Exercise aim: Write out every line below that contains "context".
--*--
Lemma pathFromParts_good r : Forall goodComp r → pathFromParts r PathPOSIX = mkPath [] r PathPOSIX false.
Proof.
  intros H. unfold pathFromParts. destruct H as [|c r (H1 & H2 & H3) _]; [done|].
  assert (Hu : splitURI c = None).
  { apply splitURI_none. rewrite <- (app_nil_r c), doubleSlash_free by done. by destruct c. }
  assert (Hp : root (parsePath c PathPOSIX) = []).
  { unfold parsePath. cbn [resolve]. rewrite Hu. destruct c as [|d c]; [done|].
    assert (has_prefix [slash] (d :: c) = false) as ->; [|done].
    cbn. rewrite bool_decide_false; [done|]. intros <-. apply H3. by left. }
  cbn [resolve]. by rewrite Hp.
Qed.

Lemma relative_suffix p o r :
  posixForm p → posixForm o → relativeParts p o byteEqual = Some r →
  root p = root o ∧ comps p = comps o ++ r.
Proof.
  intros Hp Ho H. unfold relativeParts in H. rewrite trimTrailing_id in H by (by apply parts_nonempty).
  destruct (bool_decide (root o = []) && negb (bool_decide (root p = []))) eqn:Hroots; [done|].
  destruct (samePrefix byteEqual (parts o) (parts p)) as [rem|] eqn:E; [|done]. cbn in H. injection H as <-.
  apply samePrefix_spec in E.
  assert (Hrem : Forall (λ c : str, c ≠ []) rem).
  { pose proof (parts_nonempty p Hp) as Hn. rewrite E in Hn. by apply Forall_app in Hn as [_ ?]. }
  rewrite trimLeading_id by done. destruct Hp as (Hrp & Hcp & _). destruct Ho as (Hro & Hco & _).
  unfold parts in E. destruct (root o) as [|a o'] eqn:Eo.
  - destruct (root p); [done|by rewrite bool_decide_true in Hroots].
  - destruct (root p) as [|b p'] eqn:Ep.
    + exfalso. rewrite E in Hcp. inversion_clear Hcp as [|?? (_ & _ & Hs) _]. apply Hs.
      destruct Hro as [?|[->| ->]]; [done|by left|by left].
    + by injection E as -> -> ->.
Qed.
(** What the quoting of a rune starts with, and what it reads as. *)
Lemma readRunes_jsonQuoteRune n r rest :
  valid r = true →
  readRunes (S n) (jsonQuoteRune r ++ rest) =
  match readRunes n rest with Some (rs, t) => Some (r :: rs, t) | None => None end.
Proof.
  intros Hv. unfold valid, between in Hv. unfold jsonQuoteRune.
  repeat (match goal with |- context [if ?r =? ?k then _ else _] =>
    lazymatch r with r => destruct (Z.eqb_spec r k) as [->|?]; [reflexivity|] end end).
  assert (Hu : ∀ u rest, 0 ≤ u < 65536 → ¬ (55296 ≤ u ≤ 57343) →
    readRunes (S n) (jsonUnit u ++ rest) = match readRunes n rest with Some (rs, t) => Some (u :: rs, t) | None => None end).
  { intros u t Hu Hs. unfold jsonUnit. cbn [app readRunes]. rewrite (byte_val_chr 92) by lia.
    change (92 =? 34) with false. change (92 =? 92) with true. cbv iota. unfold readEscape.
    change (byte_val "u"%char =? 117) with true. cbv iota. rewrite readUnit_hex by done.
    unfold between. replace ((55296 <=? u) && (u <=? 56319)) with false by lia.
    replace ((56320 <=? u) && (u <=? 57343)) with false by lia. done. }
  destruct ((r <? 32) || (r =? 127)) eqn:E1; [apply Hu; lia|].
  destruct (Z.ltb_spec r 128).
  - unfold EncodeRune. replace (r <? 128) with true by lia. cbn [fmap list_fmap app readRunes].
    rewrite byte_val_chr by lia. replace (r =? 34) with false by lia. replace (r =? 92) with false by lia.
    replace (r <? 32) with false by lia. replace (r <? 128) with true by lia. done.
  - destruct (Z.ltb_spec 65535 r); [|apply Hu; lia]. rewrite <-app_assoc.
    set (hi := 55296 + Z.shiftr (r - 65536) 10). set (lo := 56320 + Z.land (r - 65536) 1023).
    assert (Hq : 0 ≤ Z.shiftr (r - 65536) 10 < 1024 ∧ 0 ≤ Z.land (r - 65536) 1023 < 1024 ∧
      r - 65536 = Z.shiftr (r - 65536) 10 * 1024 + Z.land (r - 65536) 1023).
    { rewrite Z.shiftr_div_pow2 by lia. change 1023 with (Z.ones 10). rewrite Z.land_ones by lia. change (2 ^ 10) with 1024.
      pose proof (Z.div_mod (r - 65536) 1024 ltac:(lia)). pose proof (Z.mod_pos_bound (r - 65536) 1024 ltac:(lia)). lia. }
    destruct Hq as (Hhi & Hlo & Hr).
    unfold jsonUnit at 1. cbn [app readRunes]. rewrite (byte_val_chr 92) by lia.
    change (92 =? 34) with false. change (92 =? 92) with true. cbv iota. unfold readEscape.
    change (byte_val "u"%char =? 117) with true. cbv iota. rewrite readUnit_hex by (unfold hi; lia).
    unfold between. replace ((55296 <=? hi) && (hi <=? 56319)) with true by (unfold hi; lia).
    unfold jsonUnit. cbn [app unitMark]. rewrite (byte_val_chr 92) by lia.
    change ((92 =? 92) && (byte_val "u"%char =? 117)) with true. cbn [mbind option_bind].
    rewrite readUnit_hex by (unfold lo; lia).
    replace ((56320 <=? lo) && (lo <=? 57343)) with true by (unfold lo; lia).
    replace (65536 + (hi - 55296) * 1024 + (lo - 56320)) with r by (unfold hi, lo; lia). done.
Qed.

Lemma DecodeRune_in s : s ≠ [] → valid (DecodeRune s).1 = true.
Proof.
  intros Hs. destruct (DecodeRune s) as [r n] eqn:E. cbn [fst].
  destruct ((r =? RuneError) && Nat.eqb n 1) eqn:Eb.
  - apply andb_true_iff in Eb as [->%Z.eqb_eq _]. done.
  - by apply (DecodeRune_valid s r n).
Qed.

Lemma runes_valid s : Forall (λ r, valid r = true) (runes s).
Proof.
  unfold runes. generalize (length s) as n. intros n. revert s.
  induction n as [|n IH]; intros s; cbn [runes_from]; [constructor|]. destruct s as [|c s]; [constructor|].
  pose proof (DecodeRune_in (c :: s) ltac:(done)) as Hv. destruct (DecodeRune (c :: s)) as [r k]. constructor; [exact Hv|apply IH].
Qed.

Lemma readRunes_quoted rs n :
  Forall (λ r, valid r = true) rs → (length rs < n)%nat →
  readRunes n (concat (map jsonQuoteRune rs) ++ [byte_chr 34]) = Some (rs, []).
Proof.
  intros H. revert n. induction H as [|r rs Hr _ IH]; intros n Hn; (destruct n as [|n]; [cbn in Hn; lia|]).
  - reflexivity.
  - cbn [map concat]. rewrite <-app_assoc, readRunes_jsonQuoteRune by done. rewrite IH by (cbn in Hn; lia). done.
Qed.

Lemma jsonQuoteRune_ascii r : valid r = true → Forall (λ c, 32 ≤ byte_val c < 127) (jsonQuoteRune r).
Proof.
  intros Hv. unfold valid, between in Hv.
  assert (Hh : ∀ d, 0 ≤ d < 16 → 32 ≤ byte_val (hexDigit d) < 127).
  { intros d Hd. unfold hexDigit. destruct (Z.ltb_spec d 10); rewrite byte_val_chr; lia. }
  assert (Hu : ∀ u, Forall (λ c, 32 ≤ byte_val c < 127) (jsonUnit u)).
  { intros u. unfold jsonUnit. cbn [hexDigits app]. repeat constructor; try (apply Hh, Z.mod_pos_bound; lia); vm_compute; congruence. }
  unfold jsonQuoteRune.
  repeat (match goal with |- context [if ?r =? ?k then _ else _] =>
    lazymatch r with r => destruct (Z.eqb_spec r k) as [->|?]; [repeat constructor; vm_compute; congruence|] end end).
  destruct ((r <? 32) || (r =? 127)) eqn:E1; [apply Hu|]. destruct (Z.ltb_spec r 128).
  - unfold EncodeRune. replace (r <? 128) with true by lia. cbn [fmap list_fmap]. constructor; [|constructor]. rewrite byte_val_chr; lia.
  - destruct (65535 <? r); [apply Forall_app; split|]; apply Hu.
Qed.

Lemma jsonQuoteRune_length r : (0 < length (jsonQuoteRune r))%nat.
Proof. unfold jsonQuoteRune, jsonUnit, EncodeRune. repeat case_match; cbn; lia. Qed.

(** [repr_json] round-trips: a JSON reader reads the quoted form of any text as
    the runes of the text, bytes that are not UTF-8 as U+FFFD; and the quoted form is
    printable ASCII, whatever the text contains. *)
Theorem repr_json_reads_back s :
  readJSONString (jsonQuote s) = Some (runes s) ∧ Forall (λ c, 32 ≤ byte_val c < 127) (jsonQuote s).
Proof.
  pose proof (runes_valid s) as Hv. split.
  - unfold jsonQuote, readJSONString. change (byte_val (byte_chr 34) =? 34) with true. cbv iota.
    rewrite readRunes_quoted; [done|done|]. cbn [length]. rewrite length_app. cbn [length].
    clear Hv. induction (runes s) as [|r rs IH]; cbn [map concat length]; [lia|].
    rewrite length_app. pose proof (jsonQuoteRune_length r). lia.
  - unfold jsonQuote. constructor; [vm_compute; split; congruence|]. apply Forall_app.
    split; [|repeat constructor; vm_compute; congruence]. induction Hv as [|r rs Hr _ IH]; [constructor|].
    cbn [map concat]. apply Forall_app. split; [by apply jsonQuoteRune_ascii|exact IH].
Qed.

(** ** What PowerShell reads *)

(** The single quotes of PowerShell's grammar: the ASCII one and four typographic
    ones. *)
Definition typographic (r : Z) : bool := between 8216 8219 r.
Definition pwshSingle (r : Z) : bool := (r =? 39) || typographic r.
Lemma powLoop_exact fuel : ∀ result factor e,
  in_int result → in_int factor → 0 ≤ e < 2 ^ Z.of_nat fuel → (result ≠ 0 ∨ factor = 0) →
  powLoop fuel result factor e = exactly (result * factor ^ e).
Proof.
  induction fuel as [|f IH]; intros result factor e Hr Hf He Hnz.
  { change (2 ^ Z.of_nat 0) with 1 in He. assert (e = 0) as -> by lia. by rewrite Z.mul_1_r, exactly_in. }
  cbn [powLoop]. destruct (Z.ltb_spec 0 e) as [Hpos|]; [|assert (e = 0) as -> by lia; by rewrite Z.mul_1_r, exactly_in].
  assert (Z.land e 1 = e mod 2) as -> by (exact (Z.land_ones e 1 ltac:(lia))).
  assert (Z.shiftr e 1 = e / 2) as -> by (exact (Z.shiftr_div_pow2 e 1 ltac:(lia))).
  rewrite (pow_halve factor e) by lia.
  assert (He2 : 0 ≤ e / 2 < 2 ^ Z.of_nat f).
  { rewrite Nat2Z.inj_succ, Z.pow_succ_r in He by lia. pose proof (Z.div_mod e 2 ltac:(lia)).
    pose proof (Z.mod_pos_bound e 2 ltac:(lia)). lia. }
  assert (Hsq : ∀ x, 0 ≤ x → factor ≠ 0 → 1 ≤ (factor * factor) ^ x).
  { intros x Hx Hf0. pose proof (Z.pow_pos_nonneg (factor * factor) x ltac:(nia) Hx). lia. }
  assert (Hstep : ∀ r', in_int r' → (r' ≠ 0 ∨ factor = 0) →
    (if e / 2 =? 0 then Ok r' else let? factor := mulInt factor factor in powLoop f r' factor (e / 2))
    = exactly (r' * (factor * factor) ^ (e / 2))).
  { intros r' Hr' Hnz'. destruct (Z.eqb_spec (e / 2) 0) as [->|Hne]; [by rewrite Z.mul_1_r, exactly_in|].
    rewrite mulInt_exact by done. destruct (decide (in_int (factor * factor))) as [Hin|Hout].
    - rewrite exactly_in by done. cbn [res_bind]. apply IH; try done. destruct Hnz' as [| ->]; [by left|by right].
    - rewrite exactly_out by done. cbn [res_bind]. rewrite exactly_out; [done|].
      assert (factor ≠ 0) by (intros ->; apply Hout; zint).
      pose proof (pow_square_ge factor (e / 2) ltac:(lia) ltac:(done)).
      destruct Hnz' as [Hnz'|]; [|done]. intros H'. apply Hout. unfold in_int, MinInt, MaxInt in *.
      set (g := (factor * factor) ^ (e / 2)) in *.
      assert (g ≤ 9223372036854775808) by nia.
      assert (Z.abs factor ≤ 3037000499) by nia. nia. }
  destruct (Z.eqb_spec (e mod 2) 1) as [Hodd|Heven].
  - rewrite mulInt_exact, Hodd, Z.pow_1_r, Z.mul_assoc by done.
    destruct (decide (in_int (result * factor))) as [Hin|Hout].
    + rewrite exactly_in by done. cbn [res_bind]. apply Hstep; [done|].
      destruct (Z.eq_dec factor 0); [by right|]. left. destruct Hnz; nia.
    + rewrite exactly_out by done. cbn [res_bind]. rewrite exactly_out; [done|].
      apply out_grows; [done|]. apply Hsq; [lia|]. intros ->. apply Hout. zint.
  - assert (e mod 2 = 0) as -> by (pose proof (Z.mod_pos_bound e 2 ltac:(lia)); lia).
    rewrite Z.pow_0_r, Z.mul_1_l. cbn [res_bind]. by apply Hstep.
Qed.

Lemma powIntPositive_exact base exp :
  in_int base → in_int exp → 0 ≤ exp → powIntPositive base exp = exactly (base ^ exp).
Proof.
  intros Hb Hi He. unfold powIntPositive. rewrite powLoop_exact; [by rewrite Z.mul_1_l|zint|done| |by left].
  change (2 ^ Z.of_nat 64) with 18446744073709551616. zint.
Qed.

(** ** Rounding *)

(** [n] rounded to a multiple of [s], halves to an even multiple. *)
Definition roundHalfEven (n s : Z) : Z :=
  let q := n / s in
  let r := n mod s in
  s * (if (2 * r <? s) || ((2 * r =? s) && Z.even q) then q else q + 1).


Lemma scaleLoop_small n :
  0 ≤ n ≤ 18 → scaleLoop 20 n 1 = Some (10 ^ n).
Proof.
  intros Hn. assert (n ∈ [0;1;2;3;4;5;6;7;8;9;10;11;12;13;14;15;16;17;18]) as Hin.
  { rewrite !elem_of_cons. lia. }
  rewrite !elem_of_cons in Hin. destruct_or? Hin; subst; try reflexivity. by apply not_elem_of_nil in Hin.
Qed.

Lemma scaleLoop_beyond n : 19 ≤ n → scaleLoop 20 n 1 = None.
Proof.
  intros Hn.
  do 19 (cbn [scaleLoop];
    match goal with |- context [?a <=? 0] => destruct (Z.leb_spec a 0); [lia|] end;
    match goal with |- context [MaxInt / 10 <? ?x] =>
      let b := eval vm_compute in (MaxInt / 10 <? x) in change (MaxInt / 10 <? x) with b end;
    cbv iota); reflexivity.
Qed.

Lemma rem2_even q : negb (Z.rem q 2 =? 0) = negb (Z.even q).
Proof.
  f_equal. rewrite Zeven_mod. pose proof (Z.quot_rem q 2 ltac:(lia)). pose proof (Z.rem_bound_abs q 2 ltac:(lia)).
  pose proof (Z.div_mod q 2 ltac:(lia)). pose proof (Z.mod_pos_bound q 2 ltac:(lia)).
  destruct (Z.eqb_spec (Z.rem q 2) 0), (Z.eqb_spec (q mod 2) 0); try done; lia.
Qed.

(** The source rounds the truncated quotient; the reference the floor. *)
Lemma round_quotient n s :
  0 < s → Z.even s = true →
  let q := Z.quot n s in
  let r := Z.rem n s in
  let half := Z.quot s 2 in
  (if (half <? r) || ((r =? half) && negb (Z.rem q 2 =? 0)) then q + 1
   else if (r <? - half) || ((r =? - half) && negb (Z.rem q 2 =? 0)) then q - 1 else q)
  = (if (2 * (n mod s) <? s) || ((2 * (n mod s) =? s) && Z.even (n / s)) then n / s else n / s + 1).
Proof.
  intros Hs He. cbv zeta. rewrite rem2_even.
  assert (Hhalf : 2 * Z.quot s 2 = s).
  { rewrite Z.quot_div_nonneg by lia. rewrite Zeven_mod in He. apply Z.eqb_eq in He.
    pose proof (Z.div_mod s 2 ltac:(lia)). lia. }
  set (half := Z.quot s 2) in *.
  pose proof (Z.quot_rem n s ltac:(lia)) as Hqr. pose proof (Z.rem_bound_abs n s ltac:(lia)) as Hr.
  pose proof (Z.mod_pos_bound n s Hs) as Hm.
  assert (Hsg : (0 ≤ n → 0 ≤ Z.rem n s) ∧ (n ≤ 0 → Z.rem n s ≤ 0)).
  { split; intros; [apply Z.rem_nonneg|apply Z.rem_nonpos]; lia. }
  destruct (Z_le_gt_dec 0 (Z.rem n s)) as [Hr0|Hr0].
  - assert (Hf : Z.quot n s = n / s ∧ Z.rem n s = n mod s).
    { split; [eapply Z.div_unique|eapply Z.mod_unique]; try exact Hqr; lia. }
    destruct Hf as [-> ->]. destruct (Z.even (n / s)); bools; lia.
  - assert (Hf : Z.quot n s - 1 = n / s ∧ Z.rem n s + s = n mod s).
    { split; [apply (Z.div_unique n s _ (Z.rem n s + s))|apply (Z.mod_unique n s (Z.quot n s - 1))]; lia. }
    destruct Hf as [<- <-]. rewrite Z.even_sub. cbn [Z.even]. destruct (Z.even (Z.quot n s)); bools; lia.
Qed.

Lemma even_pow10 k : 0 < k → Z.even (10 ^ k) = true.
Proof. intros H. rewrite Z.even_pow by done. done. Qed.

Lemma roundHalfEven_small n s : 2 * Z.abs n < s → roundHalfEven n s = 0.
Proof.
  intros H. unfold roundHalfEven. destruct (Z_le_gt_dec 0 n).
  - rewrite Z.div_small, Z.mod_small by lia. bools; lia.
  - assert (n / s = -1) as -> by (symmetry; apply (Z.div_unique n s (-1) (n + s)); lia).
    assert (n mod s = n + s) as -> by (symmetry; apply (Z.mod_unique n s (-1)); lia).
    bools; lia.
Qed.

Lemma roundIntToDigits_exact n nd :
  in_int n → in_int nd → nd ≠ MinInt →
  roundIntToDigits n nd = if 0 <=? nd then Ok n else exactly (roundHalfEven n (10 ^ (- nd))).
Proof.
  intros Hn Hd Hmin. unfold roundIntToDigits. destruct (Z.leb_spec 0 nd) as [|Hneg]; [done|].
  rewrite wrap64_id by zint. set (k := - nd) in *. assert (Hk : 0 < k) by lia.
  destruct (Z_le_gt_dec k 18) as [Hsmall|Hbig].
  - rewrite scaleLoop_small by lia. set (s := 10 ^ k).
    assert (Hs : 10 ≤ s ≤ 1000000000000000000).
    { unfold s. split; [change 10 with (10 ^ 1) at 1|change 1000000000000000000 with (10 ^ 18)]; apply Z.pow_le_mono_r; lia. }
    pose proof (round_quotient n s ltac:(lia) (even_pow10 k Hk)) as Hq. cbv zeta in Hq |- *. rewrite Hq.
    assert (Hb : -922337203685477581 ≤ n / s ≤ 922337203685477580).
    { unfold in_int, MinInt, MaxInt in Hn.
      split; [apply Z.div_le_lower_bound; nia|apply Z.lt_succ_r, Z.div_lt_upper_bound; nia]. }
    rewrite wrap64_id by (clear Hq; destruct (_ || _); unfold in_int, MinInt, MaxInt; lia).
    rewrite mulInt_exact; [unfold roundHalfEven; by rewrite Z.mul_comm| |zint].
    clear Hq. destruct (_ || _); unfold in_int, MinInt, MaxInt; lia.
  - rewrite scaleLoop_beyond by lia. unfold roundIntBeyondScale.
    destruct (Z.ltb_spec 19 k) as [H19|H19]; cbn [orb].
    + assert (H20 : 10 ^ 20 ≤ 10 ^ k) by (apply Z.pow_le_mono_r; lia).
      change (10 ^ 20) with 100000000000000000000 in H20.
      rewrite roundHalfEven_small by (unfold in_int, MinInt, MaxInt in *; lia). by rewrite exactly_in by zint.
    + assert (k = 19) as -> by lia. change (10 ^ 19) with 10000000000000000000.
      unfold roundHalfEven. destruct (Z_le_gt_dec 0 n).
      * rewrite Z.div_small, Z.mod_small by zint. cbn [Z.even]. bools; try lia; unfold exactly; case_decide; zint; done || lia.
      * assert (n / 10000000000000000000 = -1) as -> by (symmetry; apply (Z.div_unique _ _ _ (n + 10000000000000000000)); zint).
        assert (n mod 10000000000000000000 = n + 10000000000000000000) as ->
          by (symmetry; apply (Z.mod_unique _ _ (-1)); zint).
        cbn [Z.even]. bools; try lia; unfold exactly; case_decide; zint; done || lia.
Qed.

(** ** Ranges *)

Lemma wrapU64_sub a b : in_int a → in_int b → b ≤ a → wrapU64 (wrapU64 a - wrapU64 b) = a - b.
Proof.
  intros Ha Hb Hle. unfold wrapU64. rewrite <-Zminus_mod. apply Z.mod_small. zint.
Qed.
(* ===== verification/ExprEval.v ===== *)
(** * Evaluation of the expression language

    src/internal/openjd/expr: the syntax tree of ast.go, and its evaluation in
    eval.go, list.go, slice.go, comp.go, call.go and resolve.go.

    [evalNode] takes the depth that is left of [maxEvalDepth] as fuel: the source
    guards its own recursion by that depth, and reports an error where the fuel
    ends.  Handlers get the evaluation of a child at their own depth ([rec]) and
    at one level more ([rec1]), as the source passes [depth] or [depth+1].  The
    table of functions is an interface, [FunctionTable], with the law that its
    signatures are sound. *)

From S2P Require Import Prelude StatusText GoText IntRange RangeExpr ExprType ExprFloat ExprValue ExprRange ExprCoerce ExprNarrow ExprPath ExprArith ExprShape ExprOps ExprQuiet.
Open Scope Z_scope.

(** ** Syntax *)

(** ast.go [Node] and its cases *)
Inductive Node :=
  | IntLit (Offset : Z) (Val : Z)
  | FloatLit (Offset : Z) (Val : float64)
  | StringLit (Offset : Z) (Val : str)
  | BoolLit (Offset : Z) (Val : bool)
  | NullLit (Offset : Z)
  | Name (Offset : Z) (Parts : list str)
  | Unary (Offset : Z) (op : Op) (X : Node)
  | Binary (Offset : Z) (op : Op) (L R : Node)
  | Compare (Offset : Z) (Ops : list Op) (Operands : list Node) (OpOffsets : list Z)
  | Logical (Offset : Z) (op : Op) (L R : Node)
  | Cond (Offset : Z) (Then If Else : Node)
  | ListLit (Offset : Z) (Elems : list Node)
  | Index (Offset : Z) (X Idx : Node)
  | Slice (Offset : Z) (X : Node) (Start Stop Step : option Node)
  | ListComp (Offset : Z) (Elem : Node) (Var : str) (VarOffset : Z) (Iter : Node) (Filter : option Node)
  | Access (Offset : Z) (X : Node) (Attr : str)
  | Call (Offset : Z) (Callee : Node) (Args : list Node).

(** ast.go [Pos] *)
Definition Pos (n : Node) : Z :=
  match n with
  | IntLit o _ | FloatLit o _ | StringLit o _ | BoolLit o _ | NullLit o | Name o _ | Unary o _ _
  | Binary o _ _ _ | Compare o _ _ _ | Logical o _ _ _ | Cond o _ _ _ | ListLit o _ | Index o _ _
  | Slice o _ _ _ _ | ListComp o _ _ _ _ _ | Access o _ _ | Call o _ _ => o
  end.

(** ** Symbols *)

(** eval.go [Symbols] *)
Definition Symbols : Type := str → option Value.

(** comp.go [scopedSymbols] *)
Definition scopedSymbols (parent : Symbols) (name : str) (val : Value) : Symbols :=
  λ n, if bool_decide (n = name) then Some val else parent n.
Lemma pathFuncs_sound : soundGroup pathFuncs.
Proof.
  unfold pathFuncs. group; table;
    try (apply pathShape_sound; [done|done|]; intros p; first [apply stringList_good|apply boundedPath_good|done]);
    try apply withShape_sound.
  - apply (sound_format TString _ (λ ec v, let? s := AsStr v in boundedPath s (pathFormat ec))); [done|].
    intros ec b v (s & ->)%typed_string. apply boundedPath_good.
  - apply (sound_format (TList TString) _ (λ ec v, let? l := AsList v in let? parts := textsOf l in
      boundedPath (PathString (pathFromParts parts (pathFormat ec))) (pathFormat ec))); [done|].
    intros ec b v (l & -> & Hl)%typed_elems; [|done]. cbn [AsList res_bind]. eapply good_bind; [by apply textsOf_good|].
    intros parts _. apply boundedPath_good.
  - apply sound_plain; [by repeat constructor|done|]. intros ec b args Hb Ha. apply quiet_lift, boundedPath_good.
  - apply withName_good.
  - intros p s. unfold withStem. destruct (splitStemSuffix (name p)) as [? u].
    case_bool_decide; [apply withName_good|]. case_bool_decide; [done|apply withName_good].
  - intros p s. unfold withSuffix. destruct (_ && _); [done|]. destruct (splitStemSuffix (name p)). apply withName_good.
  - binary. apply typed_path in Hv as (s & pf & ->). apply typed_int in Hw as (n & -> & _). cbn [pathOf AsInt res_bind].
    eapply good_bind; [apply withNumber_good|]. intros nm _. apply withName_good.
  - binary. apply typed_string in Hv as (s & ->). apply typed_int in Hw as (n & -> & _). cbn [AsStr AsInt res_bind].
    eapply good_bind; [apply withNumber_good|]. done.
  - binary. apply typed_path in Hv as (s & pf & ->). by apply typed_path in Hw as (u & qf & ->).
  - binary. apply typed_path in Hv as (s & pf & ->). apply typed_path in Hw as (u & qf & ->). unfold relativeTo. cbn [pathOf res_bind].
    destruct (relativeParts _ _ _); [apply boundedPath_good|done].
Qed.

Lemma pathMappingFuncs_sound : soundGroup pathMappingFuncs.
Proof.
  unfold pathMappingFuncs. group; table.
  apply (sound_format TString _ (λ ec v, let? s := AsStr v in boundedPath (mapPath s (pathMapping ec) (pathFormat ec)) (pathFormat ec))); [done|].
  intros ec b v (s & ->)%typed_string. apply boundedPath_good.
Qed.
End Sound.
--*--
Exercise answer:
  repeat (match goal with |- context [if ?r =? ?k then _ else _] =>
  repeat (match goal with |- context [if ?r =? ?k then _ else _] =>
    match goal with |- context [?a <=? 0] => destruct (Z.leb_spec a 0); [lia|] end;
    match goal with |- context [MaxInt / 10 <? ?x] =>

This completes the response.